**Exercise goal:** Where a line below includes the word "refine", copy that line.

[Records from a dataset]
= = = = =
Lemma ser_arm_total c p : is_Some p -> is_Some (ser_arm c p).
Proof. intros [y ->]. apply ser_seq_Some. repeat constructor; by eexists. Qed.

Lemma decodes_u32 self z : is_u32 z -> decodes (de32 self) (write_be 4 z) z.
Proof. intros Hz. by apply (ser_de (XDRLaws := u32_laws)). Qed.

(** Reading a discriminant [c], then what its arm reads. *)
Lemma decodes_arm {A} (f : Z -> XM A) c y a :
  is_u32 c -> decodes (f c) y a -> decodes (c ← de32 0; f c) (write_be 4 c ++ y) a.
Proof. intros Hc Hf. eapply decodes_bind; [|done]. by apply decodes_u32. Qed.

(** An arm with no payload. *)
Lemma decodes_tag {A} (f : Z -> XM A) c a :
  is_u32 c -> decodes (f c) [] a -> decodes (c ← de32 0; f c) (write_be 4 c) a.
Proof. intros Hc Hf. rewrite <- (app_nil_r (write_be 4 c)). by apply decodes_arm. Qed.

(** The payload of an arm, then its constructor. *)
Lemma decodes_payload {A B} (X : XDR A) `{!XDRLaws X} (C : A -> B) v y :
  xdr_valid v -> ser v = Some y -> decodes (r ← de default_; mret (C r)) y (C v).
Proof. intros Hv Hy. eapply decodes_map; [by apply ser_de|apply decodes_ret]. Qed.

#[export] Instance accept_body_laws : XDRLaws accept_body_xdr.
Proof.
  refine {| xdr_valid (a : accept_body) :=
    match a with PROG_MISMATCH v => xdr_valid v | _ => True end |}.
  - intros [| |v| |] Hv; by eexists.
  - intros self [| |v| |] x Hv E; cbn [ser de accept_body_xdr] in *.
    3: apply ser_arm_Some in E as (y & Hy & ->); apply decodes_arm; [done|];
       by apply (decodes_payload mismatch_info_xdr PROG_MISMATCH).
    all: apply (inj Some) in E; subst x; by apply decodes_tag.
  - intros self. cbn [de accept_body_xdr]. consume_steps.
Defined.

#[export] Instance accepted_reply_laws : XDRLaws accepted_reply_xdr.
Proof.
  refine {| xdr_valid (a : accepted_reply) := xdr_valid (acc_verf a) /\ xdr_valid (reply_data a) |}.
  - intros a [? ?]. apply ser_seq_Some. repeat constructor; by apply ser_total.
  - intros self a x [? ?] E. cbn [ser accepted_reply_xdr] in E. ser_parts E.
    cbn [de accepted_reply_xdr]. decode_steps. by destruct a.
  - intros self. cbn [de accepted_reply_xdr]. consume_steps.
Defined.

#[export] Instance rejected_reply_laws : XDRLaws rejected_reply_xdr.
Proof.
  refine {| xdr_valid (a : rejected_reply) :=
    match a with RPC_MISMATCH v => xdr_valid v | AUTH_ERROR v => xdr_valid v end |}.
  - intros [v|v] Hv; by apply ser_arm_total, ser_total.
  - intros self [v|v] x Hv E; apply ser_arm_Some in E as (y & Hy & ->);
      cbn [de rejected_reply_xdr]; (apply decodes_arm; [done|]).
    + by apply (decodes_payload mismatch_info_xdr RPC_MISMATCH).
    + by apply (decodes_payload auth_stat_xdr AUTH_ERROR).
  - intros self. cbn [de rejected_reply_xdr]. consume_steps.
Defined.

#[export] Instance reply_body_laws : XDRLaws reply_body_xdr.
Proof.
  refine {| xdr_valid (a : reply_body) :=
    match a with MSG_ACCEPTED v => xdr_valid v | MSG_DENIED v => xdr_valid v end |}.
  - intros [v|v] Hv; by apply ser_arm_total, ser_total.
  - intros self [v|v] x Hv E; apply ser_arm_Some in E as (y & Hy & ->);
      cbn [de reply_body_xdr]; (apply decodes_arm; [done|]).
    + by apply (decodes_payload accepted_reply_xdr MSG_ACCEPTED).
    + by apply (decodes_payload rejected_reply_xdr MSG_DENIED).
  - intros self. cbn [de reply_body_xdr]. consume_steps.
Defined.

#[export] Instance call_body_laws : XDRLaws call_body_xdr.
Proof.
  refine {| xdr_valid (a : call_body) := is_u32 (rpcvers a) /\ is_u32 (prog a) /\ is_u32 (vers a) /\
    is_u32 (proc a) /\ xdr_valid (cred a) /\ xdr_valid (verf a) |}.
  - intros a (? & ? & ? & ? & ? & ?). apply ser_seq_Some. repeat constructor; by apply ser_total.
  - intros self a x (? & ? & ? & ? & ? & ?) E. cbn [ser call_body_xdr] in E. ser_parts E.
    cbn [de call_body_xdr]. decode_steps. by destruct a.
  - intros self. cbn [de call_body_xdr]. consume_steps.
Defined.

#[export] Instance rpc_body_laws : XDRLaws rpc_body_xdr.
Proof.
  refine {| xdr_valid (a : rpc_body) :=
    match a with CALL v => xdr_valid v | REPLY v => xdr_valid v end |}.
  - intros [v|v] Hv; by apply ser_arm_total, ser_total.
  - intros self [v|v] x Hv E; apply ser_arm_Some in E as (y & Hy & ->);
      cbn [de rpc_body_xdr]; (apply decodes_arm; [done|]).
    + by apply (decodes_payload call_body_xdr CALL).
    + by apply (decodes_payload reply_body_xdr REPLY).
  - intros self. cbn [de rpc_body_xdr]. consume_steps.
Defined.

#[export] Instance rpc_msg_laws : XDRLaws rpc_msg_xdr.
Proof.
  refine {| xdr_valid (a : rpc_msg) := is_u32 (xid a) /\ xdr_valid (body a) |}.
  - intros a [? ?]. apply ser_seq_Some. repeat constructor; by apply ser_total.
  - intros self a x [? ?] E. cbn [ser rpc_msg_xdr] in E. ser_parts E.
    cbn [de rpc_msg_xdr]. decode_steps. by destruct a.
  - intros self. cbn [de rpc_msg_xdr]. consume_steps.
Defined.

(** ** The protocol *)

(** The message codec is faithful: every message whose words fit 32 bits and whose
    opaque fields are shorter than 2^32-1 bytes serializes without a panic, and what it
    serializes to decodes, whatever comes after it, to the same message, leaving
    exactly what came after. *)
Theorem rpc_message_roundtrip (m : rpc_msg) :
  xdr_valid m ->
  exists x, ser m = Some x /\ forall rest, de (default_ : rpc_msg) (x ++ rest) = (Ok m, rest).
Proof.
  intros Hm. destruct (ser_total m Hm) as [x Hx]. exists x. split; [done|].
  intros rest. by apply (ser_de _ m x Hm Hx).
Qed.

(** The unions' decoders accept any discriminant: a message whose type is neither a
    call nor a reply is taken for a call with every field zero, its body unread. *)
Lemma unknown_type_is_a_call x t rest :
  is_u32 x -> is_u32 t -> t <> 0 -> t <> 1 ->
  de (default_ : rpc_msg) (write_be 4 x ++ write_be 4 t ++ rest) = (Ok (mkMsg x (CALL default_)), rest).
Proof.
  intros Hx Ht H0 H1. rewrite app_assoc. revert rest.
  change (decodes (de (default_ : rpc_msg)) (write_be 4 x ++ write_be 4 t) (mkMsg x (CALL default_))).
  cbn [de rpc_msg_xdr]. eapply decodes_bind; [by apply decodes_u32|].
  eapply decodes_map; [|apply decodes_ret]. cbn [de rpc_body_xdr].
  eapply decodes_map; [by apply decodes_u32|].
  rewrite !bool_decide_false by done. apply decodes_ret.
Qed.

Module RpcExample.
Definition credentials : auth_unix := mkAuthUnix 7 (bs "client") 1000 100 [1001; 27].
= = = = =
**The answer:**
  refine {| xdr_valid (a : accept_body) :=
  refine {| xdr_valid (a : accepted_reply) := xdr_valid (acc_verf a) /\ xdr_valid (reply_data a) |}.
  refine {| xdr_valid (a : rejected_reply) :=
  refine {| xdr_valid (a : reply_body) :=
  refine {| xdr_valid (a : call_body) := is_u32 (rpcvers a) /\ is_u32 (prog a) /\ is_u32 (vers a) /\
  refine {| xdr_valid (a : rpc_body) :=
  refine {| xdr_valid (a : rpc_msg) := is_u32 (xid a) /\ xdr_valid (body a) |}.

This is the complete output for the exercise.